[Given information Boundary: Start]

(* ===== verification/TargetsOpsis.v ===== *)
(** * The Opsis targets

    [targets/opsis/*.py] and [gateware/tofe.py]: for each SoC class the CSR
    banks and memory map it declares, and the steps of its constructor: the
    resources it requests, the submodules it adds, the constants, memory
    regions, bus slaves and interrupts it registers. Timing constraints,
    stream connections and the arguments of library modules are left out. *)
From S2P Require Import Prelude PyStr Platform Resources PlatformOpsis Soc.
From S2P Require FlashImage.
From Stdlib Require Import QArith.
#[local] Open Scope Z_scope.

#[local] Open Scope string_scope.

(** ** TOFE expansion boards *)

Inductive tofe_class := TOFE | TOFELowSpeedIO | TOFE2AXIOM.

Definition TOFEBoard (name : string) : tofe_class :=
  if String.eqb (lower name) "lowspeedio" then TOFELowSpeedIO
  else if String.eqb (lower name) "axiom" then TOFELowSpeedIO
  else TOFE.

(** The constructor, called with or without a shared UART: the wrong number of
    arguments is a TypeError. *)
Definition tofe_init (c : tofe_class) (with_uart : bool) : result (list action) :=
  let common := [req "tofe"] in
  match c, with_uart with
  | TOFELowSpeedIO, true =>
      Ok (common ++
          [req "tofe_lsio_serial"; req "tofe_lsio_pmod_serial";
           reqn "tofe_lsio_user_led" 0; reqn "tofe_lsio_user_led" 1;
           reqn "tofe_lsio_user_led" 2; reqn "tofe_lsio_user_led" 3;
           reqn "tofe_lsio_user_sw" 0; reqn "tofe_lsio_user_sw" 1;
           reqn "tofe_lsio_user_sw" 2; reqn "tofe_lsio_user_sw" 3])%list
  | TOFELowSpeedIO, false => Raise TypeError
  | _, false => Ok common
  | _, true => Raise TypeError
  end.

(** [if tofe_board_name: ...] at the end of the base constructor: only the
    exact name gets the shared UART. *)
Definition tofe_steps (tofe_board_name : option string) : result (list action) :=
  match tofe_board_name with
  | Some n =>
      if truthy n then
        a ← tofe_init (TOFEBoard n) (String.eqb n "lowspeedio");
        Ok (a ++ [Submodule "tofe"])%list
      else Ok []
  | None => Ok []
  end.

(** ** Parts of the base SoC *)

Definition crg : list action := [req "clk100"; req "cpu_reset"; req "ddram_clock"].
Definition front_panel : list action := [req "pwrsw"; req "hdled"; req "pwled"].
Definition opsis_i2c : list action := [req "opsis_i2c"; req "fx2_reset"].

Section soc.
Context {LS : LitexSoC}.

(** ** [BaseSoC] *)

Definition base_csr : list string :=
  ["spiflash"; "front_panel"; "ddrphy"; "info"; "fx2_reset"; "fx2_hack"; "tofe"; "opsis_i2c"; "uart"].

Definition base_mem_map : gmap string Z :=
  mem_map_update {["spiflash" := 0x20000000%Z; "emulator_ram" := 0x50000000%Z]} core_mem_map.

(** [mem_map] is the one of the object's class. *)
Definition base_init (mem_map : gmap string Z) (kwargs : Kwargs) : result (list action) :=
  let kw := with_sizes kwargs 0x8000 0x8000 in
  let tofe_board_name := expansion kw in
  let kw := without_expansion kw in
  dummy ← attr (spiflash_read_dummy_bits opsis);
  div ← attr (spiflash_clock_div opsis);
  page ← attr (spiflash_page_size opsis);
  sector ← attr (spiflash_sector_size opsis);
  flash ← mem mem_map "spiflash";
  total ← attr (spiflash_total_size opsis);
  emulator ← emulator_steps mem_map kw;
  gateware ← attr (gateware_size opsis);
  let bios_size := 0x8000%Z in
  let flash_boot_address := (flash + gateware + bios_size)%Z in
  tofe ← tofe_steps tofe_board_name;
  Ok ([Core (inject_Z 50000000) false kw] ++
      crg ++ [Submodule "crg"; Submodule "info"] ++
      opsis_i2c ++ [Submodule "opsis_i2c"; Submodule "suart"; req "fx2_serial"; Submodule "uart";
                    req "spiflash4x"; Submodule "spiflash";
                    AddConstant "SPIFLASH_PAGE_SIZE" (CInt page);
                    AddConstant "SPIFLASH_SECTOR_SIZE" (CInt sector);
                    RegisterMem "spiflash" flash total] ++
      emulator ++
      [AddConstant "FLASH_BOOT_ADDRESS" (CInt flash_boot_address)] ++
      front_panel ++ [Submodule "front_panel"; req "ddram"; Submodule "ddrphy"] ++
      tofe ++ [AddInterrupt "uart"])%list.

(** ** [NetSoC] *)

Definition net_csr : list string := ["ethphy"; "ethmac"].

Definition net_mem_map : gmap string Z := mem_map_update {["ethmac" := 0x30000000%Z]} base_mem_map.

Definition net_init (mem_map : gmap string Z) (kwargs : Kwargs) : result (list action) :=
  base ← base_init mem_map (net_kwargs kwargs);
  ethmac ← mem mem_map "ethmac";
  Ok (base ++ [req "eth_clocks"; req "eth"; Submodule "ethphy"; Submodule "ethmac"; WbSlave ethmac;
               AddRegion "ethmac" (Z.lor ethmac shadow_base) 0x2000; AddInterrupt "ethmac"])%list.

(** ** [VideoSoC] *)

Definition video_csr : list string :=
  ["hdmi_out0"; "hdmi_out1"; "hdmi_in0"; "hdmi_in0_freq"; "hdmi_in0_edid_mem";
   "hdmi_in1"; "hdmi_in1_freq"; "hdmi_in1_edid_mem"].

[Given information Boundary: End]
[Given information Boundary: Start]

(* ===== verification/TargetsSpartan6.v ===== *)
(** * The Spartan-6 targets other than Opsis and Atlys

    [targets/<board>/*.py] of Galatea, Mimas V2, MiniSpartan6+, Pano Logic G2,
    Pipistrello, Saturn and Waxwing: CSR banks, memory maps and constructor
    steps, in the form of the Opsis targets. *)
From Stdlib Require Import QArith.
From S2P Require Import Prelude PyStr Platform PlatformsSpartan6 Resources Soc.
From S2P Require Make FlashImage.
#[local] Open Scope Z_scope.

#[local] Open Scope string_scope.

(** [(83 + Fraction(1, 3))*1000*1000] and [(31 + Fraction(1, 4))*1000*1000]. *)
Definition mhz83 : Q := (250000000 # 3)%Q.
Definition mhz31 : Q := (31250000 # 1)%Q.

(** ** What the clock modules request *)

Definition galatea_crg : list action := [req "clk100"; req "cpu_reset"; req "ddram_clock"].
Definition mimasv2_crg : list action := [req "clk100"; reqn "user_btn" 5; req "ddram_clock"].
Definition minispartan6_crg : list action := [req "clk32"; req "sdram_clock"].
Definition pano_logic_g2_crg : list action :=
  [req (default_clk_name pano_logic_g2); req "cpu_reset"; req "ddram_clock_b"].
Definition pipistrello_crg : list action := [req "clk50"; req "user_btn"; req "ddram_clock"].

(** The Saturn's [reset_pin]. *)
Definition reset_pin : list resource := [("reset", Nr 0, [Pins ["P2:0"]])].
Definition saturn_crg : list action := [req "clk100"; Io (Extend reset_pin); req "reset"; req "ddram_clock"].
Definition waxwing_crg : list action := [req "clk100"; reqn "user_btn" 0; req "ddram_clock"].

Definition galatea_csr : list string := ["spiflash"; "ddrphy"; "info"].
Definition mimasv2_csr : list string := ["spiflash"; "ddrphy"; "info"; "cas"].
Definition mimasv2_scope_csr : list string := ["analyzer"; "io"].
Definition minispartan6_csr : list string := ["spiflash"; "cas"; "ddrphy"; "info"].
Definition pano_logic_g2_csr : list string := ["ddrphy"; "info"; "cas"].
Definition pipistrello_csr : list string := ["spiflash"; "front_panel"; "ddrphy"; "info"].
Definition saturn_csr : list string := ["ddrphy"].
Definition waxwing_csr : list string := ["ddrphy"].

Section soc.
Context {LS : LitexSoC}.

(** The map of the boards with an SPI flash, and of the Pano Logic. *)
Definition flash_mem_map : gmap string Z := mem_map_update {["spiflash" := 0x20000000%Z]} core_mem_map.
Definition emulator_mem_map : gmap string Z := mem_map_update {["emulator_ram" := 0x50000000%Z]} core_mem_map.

[Given information Boundary: End]
[Given information Boundary: Start]

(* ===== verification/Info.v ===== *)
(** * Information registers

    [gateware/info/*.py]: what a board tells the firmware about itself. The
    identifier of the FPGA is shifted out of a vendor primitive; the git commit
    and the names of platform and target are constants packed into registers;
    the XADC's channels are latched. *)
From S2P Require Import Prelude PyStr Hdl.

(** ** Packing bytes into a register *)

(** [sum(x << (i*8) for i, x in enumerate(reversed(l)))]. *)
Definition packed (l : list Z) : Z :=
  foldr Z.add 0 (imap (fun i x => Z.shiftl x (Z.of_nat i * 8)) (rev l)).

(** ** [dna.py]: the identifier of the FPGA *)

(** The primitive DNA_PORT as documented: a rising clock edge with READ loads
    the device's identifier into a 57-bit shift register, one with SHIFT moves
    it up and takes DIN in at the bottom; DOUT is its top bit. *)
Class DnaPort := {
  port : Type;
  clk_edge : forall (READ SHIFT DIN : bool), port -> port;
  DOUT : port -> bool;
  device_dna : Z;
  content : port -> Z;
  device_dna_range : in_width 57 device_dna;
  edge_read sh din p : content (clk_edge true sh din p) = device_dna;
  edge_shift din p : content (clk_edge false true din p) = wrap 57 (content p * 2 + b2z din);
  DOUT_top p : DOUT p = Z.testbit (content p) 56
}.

[Given information Boundary: End]

[Task instructions]: Could you transcribe the entries above word for word, from the line with "(* ===== verification/TargetsOpsis.v ===== *)" down to the line with "resources it requests, the", keeping both?

[Response to this task]:
(* ===== verification/TargetsOpsis.v ===== *)
(** * The Opsis targets

    [targets/opsis/*.py] and [gateware/tofe.py]: for each SoC class the CSR
    banks and memory map it declares, and the steps of its constructor: the
    resources it requests, the submodules it adds, the constants, memory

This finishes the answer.